* Task requirements
Search the entries for the word "validTrace". Copy every line where it turns up.

──────

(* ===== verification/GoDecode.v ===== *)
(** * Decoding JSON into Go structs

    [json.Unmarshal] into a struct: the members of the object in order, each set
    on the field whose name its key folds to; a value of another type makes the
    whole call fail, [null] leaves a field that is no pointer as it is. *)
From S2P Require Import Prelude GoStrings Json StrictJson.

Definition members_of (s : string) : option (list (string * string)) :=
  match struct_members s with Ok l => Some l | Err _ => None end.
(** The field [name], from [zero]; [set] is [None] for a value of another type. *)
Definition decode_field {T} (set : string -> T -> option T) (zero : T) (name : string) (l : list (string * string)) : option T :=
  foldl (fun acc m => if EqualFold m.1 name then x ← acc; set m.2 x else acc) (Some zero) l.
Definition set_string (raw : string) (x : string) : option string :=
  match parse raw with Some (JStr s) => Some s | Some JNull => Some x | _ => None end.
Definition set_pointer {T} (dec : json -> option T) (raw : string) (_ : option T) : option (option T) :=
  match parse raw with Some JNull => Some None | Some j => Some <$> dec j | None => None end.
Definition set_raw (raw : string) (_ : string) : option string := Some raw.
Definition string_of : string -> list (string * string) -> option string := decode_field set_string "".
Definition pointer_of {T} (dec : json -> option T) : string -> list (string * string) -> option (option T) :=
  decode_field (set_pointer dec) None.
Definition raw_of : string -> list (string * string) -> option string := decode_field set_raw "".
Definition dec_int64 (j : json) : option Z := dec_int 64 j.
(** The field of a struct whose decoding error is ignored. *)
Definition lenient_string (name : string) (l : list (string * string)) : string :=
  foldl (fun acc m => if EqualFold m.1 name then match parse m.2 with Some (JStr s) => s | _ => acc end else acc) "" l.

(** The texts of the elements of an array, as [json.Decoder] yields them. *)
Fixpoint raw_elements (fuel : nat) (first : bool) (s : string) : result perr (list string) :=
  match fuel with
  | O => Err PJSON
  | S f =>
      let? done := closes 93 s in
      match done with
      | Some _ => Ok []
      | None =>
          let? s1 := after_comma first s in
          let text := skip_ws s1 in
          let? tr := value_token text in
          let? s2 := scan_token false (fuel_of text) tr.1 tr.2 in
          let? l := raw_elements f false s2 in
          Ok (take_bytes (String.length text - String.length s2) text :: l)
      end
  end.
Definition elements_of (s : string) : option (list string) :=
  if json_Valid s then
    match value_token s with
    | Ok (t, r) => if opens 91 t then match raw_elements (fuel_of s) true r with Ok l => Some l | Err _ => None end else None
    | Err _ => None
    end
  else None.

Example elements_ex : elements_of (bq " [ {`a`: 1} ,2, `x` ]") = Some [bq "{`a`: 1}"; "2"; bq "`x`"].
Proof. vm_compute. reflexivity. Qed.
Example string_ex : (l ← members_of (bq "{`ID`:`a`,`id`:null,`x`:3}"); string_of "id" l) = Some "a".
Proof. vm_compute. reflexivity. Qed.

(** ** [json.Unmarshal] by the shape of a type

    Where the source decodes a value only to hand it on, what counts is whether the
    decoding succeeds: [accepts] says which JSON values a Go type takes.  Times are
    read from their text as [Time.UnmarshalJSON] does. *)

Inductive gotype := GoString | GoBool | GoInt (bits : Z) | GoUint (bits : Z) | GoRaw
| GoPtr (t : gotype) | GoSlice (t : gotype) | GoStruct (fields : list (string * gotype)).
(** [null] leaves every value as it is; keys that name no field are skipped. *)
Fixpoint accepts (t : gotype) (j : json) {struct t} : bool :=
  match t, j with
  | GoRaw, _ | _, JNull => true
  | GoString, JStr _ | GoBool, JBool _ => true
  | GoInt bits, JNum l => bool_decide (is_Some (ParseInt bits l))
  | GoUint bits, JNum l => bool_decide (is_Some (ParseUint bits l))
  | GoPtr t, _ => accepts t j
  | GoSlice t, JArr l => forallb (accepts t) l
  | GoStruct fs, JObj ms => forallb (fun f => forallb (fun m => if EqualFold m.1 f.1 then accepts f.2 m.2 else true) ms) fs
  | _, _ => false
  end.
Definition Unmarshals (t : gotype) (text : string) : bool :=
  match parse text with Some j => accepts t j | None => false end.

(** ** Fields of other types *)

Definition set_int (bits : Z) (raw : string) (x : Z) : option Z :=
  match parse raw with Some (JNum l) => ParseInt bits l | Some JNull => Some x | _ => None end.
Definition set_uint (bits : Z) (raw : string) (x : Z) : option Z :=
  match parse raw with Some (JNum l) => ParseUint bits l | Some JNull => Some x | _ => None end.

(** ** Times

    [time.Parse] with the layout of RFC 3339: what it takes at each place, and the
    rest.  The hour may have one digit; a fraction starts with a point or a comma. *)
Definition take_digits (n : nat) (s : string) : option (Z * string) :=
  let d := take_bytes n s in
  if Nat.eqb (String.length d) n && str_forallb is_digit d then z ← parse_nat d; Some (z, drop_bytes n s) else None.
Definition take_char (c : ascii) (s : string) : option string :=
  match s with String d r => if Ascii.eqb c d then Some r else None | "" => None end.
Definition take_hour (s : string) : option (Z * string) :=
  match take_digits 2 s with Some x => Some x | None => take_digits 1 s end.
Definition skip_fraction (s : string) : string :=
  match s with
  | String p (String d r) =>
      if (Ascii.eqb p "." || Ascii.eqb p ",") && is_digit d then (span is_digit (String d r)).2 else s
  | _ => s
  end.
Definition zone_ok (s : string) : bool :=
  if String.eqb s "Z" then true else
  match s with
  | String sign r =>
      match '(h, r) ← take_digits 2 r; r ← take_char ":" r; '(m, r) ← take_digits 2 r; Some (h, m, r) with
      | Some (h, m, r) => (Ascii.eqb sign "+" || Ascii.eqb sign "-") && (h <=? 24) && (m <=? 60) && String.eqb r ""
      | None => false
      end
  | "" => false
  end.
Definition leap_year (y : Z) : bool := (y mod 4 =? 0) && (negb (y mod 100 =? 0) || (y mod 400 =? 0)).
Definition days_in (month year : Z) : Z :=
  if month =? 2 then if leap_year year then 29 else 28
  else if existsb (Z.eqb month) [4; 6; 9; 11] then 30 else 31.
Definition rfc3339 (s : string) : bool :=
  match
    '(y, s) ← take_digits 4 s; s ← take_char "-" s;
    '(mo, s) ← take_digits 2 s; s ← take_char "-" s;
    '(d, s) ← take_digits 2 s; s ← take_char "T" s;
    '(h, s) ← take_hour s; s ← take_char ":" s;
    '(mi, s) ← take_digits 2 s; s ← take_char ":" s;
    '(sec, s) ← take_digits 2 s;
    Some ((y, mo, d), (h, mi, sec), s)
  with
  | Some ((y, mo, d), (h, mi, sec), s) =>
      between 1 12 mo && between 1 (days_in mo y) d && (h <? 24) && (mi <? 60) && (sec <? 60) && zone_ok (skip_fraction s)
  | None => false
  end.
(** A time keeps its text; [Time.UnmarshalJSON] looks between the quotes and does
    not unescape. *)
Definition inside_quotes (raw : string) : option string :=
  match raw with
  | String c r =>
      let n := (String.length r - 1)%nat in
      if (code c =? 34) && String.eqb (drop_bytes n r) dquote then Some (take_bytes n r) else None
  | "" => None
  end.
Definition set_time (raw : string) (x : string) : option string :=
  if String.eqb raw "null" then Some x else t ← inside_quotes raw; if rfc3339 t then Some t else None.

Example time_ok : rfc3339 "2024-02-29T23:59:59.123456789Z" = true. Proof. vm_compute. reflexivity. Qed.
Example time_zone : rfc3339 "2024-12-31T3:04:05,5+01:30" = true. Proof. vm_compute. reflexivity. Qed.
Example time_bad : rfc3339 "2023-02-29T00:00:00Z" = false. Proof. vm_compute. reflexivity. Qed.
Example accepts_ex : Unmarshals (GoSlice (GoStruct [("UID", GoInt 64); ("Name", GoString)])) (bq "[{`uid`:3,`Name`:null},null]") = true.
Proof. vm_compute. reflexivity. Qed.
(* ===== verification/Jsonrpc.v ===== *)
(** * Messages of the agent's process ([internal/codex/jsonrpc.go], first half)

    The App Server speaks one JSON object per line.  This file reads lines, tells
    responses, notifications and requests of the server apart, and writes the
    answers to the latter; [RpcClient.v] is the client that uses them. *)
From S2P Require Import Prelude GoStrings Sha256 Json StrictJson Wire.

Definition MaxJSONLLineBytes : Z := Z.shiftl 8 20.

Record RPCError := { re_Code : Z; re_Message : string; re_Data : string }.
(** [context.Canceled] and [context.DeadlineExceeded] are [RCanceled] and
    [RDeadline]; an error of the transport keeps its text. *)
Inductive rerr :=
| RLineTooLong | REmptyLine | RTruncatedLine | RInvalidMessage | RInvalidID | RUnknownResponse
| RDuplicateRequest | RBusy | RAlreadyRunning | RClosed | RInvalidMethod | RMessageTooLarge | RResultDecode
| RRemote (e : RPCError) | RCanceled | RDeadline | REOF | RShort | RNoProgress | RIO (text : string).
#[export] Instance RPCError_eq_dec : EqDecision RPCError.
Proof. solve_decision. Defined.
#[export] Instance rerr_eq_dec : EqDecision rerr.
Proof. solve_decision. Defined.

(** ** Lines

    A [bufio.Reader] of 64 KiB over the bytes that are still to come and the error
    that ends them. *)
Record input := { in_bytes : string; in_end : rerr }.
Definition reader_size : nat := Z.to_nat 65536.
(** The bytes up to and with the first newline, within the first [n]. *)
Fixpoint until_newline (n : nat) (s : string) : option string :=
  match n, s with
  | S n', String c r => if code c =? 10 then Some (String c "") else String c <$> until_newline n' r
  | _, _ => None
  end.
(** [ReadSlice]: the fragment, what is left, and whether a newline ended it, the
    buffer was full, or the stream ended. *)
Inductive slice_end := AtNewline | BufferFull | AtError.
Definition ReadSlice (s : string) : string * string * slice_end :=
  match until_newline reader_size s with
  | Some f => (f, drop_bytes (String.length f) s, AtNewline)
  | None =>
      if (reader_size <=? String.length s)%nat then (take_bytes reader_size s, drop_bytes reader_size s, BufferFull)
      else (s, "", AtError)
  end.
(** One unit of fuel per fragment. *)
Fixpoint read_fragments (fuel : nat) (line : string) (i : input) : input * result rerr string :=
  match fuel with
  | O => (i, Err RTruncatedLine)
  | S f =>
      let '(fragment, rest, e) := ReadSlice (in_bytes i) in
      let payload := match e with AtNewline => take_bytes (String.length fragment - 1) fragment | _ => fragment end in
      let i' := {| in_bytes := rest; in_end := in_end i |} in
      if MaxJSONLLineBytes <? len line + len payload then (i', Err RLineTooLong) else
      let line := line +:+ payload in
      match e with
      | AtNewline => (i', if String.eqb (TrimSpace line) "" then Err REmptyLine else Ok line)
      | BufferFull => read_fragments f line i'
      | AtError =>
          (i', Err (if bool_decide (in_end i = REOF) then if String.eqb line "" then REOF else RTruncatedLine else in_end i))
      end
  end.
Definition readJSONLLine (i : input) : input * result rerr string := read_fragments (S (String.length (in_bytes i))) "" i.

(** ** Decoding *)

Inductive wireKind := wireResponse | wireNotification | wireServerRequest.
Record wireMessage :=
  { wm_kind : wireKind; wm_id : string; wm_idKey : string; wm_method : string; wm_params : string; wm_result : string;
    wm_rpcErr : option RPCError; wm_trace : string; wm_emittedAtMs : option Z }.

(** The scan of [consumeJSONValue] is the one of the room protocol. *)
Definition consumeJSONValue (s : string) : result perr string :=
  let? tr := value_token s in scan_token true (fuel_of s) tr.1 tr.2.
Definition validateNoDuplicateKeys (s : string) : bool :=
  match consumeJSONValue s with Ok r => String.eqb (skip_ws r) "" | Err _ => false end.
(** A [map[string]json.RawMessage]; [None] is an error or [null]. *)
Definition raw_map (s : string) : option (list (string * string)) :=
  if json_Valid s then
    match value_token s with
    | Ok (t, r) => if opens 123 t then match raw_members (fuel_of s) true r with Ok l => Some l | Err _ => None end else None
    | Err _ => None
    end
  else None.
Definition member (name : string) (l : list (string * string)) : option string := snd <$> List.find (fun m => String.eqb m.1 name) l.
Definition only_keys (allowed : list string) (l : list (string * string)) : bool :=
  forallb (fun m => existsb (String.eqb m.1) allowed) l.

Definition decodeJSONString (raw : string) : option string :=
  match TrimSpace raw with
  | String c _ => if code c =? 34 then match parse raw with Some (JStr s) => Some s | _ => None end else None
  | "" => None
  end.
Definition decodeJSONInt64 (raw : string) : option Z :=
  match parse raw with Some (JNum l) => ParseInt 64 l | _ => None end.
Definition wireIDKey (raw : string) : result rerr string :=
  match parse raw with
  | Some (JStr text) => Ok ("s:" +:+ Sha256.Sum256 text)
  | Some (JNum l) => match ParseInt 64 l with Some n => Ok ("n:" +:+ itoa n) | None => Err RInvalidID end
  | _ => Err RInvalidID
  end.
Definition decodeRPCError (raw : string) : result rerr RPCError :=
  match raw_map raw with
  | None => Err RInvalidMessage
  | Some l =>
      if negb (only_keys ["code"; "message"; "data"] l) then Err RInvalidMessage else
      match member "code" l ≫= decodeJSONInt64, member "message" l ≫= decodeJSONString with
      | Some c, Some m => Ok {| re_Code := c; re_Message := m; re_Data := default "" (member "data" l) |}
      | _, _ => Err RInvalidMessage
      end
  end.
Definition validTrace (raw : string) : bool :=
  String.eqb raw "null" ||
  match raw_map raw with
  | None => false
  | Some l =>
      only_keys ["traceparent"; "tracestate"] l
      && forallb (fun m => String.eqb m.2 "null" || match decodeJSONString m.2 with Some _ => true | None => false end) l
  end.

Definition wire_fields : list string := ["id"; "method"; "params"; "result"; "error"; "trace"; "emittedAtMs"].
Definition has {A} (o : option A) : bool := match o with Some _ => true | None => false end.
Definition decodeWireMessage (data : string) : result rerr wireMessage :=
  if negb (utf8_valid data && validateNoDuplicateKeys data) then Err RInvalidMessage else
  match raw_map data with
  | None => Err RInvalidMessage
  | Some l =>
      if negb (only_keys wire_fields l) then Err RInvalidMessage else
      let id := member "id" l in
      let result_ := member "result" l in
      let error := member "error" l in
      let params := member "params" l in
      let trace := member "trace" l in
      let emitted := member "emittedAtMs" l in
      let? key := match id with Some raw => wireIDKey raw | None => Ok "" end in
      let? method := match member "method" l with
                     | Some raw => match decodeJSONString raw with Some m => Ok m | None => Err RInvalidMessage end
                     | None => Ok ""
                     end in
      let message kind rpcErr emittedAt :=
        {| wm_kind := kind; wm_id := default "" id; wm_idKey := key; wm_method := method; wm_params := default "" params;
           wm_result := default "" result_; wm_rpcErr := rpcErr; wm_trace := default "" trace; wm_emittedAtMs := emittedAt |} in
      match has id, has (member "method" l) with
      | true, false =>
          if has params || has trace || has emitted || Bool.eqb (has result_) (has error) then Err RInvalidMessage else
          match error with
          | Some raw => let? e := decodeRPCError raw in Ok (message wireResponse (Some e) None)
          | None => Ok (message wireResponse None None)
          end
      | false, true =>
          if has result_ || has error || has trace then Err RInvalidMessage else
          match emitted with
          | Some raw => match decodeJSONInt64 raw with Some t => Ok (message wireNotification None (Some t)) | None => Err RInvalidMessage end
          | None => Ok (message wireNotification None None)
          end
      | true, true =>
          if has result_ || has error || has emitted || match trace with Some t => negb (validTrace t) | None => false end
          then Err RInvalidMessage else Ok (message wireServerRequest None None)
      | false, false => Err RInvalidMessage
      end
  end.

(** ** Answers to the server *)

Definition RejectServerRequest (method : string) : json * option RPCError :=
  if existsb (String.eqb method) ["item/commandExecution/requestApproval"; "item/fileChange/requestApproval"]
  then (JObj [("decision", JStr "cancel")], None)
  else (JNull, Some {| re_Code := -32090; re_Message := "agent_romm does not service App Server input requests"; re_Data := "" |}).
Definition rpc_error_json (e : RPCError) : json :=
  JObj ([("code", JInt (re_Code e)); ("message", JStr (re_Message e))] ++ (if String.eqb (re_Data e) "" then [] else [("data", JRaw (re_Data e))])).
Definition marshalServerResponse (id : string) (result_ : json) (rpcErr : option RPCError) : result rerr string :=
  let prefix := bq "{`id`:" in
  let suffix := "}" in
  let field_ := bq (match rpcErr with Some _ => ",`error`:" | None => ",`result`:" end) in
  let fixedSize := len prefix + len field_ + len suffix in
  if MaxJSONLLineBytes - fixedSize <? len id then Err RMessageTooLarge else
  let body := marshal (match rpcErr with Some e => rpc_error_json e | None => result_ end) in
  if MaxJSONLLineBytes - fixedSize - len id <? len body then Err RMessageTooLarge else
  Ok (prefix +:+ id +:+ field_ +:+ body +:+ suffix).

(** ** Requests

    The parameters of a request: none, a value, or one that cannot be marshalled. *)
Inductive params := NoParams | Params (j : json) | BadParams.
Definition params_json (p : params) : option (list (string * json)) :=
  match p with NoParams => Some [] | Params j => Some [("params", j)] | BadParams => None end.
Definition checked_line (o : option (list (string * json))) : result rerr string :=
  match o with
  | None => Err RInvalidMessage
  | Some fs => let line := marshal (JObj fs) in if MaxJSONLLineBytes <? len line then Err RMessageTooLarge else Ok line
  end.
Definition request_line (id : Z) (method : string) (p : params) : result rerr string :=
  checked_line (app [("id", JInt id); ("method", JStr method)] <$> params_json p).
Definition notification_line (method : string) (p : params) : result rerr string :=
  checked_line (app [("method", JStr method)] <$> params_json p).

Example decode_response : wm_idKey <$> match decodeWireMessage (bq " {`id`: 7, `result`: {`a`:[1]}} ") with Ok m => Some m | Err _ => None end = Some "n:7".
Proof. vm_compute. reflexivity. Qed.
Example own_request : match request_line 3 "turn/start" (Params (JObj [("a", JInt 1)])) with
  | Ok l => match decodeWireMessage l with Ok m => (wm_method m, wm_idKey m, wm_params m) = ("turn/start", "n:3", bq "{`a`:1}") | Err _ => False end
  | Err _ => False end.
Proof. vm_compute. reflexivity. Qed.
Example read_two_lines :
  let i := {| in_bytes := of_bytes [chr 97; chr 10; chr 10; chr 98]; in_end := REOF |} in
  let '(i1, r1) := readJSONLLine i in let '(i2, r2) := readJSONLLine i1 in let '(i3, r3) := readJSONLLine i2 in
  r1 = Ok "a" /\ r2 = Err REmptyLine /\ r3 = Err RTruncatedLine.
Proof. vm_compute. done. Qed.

──────

* Exercise result
Definition validTrace (raw : string) : bool :=
          if has result_ || has error || has emitted || match trace with Some t => negb (validTrace t) | None => false end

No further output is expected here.